Overview

As a frequent traveller, I have seen long-distance relationships experience difficulties staying connected. Pace is a client-based project with the aim to help friends and family who live in different timezones more conveniently connect. The client seeks to implement a machine learning feature that groups messages by topic ("topic grouping") and plans to develop this product in December 2022.

I was tasked with addressing the client's and users' needs through branding and an end-to-end mobile app with the business goals of attracting and retaining users.

My contribution

Product strategy User research Product design

The team

1 × product designer 1 × engineer

Year

2022

Process

Discover

In a project brief, the client and I determined the business goals, potential user goals, and a schedule to complete the MVP within the 80 hour timeframe.

To qualify these user goals, I interviewed 5 people who have been in long-distance relationships and developed insights using an empathy map.
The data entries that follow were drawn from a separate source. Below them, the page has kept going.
(** X16: when the configuration says that the deblender ran and the schema
    has no [deblend_nChild], [run] writes no source table, and a result it
    returns has no sources: a table of sources never leaves [run]
    unclassified. *)
Theorem run_schema_inconsistency_writes_nothing (dataId : DataId) (t : list Event) :
  doDeblend (rc_config config) = true ->
  ~ In nChildKeyName schema ->
  fst (run config schema env dataId t) = (t ++ [EvProcessing dataId])%list /\
  (forall res, snd (run config schema env dataId t) = inr res -> res_sources res = None).
Proof.
  intros Hd Hno.
  assert (Hset : forall raw skyInfo,
            setIsPrimaryFlag (rc_config config) schema raw skyInfo =
            Raise (RuntimeError
                     "Ran the deblender but cannot find 'deblend_nChild' in the source table")).
  { intros raw skyInfo. unfold setIsPrimaryFlag.
    rewrite Hd, (find_nChildKey_absent _ Hno). reflexivity. }
  unfold run, put, ebind, ecall, emit, eret. simpl.
  destruct (env_getSkyInfo env _ dataId) as [skyInfo|e]; [|split; [reflexivity|discriminate]].
  destruct (env_get env _) as [coadd0|e]; [|split; [reflexivity|discriminate]].
  destruct (doScaleVariance config).
  - destruct (env_scaleVariance env coadd0 (mask config)) as [coadd1|e];
      [|split; [reflexivity|discriminate]].
    destruct (env_process env dataId coadd1) as [[[coadd expo] [raw|]]|e]; simpl;
      [rewrite Hset|..]; split; try reflexivity; try discriminate.
    intros res H. injection H as H. subst res. reflexivity.
  - destruct (env_process env dataId coadd0) as [[[coadd expo] [raw|]]|e]; simpl;
      [rewrite Hset|..]; split; try reflexivity; try discriminate.
    intros res H. injection H as H. subst res. reflexivity.
Qed.

End ProcessCoaddRunFacts.

(** * The further properties at concrete inputs *)

Section ClosedExtra.

Import MakeCoaddTempExp.
Import MakeCoaddTempExpNotions.

Lemma ex_run_plain :
  run cfg_nomatch (ex_env_plain [ex_missing; ex_good]) ex_patchRef emptyWorld
  = (fst (run cfg_nomatch (ex_env_plain [ex_missing; ex_good]) ex_patchRef emptyWorld),
     Ok (mkStruct [tempExpRef_of cfg_nomatch ex_patchRef ex_good])).
Proof. reflexivity. Qed.

Lemma run_returns_unskipped_witness :
  env_getSkyInfo (ex_env_plain [ex_missing; ex_good]) ex_patchRef
  = Ok (mkSkyInfo ex_wcs ex_bbox) /\
  selectExposures (ex_env_plain [ex_missing; ex_good]) ex_patchRef ex_wcs ex_bbox
  = Ok [ex_missing; ex_good] /\
  [tempExpRef_of cfg_nomatch ex_patchRef ex_good]
  = map (tempExpRef_of cfg_nomatch ex_patchRef)
        (filter (fun r => negb (skipped cfg_nomatch (ex_env_plain [ex_missing; ex_good])
                                        ex_wcs ex_bbox r))
                [ex_missing; ex_good]).
Proof.
  split; [reflexivity|]. split; [reflexivity|].
  apply (@run_returns_unskipped cfg_nomatch (ex_env_plain [ex_missing; ex_good]) ex_patchRef
           (mkSkyInfo ex_wcs ex_bbox) [ex_missing; ex_good] emptyWorld _
           (mkStruct [tempExpRef_of cfg_nomatch ex_patchRef ex_good])
           eq_refl eq_refl ex_run_plain).
Defined.

Lemma run_without_doWrite_writes_nothing_witness :
  doWrite cfg_nowrite = false /\
  w_store (fst (run cfg_nowrite (ex_env_plain [ex_missing; ex_good]) ex_patchRef emptyWorld))
  = [].
Proof.
  split; [reflexivity|].
  apply (@run_without_doWrite_writes_nothing cfg_nowrite
           (ex_env_plain [ex_missing; ex_good]) ex_patchRef emptyWorld eq_refl).
Defined.

Lemma ex_run_persist :
  run cfg_persist (ex_env_plain [ex_missing]) ex_patchRef emptyWorld
  = (fst (run cfg_persist (ex_env_plain [ex_missing]) ex_patchRef emptyWorld),
     Ok (mkStruct [])).
Proof. reflexivity. Qed.

Lemma run_with_initPsf_returns_nothing_witness :
  doWrite cfg_persist = true /\
  desiredFwhm cfg_persist = Some 1%R /\
  forallb (skipped cfg_persist (ex_env_plain [ex_missing]) ex_wcs ex_bbox) [ex_missing]
  = true /\
  w_store (fst (run cfg_persist (ex_env_plain [ex_missing]) ex_patchRef emptyWorld)) = [].
Proof.
  split; [reflexivity|]. split; [reflexivity|].
  destruct (@run_with_initPsf_returns_nothing cfg_persist (ex_env_plain [ex_missing])
              ex_patchRef (mkSkyInfo ex_wcs ex_bbox) [ex_missing] 1%R emptyWorld _
              (mkStruct []) eq_refl eq_refl eq_refl eq_refl ex_run_persist)
    as [H1 [_ H3]].
  split; [exact H1|exact H3].
Defined.

Lemma run_writes_match_refs_witness :
  doWrite cfg_nomatch = true /\
  exists new,
    w_store (fst (run cfg_nomatch (ex_env_plain [ex_missing; ex_good]) ex_patchRef
                      emptyWorld)) = new /\
    map entry_ref new = [tempExpRef_of cfg_nomatch ex_patchRef ex_good].
Proof.
  split; [reflexivity|].
  destruct (@run_writes_match_refs cfg_nomatch (ex_env_plain [ex_missing; ex_good])
              ex_patchRef emptyWorld _
              (mkStruct [tempExpRef_of cfg_nomatch ex_patchRef ex_good])
              eq_refl ex_run_plain) as [new [Hw [Hm _]]].
  exists new. split; [exact Hw|exact Hm].
Defined.

Lemma ex_patch_keys : NoDup (map fst (patch_dataId ex_patchRef)).
Proof.
  simpl. repeat constructor; simpl; intros H;
    repeat (destruct H as [H|H]; [discriminate H|]); exact H.
Qed.

Lemma run_refs_carry_patch_id_witness :
  NoDup (map fst (patch_dataId ex_patchRef)) /\
  In (tempExpRef_of cfg_nomatch ex_patchRef ex_good)
     [tempExpRef_of cfg_nomatch ex_patchRef ex_good] /\
  assoc (out_dataId (tempExpRef_of cfg_nomatch ex_patchRef ex_good)) "tract" = Some "0".
Proof.
  split; [exact ex_patch_keys|]. split; [left; reflexivity|].
  destruct (@run_refs_carry_patch_id cfg_nomatch (ex_env_plain [ex_missing; ex_good])
              ex_patchRef emptyWorld _
              (mkStruct [tempExpRef_of cfg_nomatch ex_patchRef ex_good])
              (tempExpRef_of cfg_nomatch ex_patchRef ex_good)
              ex_patch_keys ex_run_plain (or_introl eq_refl)) as [_ H].
  apply H. reflexivity.
Defined.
As this is a new product with many competitors that cater to a broad audience (i.e. Facebook Messenger, Whatsapp, and etc.), I analyzed these competitors to find product differentiators that would attract and retain the general audience while helping long-distance relationships. These features are scheduling calls and organizing chat messages for easier navigation.

Define

From user research insights, I formed HMW questions to brainstorm and define the most user-relevant problem to be solved:

Based on research, two key flows were identified to be the most valuable for staying in touch in a long-distance relationship: call scheduling and finding relevant messages. User flows were developed to map out the screens to be designed, taking care of the default user actions as informed by user research.

Develop

With the users' needs in mind, many rounds of iterations culminated in the hi-fidelity designs that would be prototyped for usability testing.

Testing

5 usability tests were conducted to understand the design's discoverability and learnability; affinity mapping was used to distill insights.

Although all tasks were completed, discoverability and learnability could have been improved, with users unsure about how to use the "topic grouping" feature and how it works.

Iterations were prioritized based on "fixes" and "improvements". "Fixes" disable users from harnessing features, and "improvements" enhance usability of these features.

Deliver

The iterations were implemented, and designs were handed off to the developer. A design system was created for scalability, consistency, and brand identity; this included typography, components, icons, and color palette.

Outcome

After one iteration, I was able to decrease the time to schedule a call by 15 seconds and navigate a conversation by 6 seconds. All 5 users were satisfied with the experience and were intrigued by the technology. The foundation was in place to continue gathering valuable data and enhance the user journey.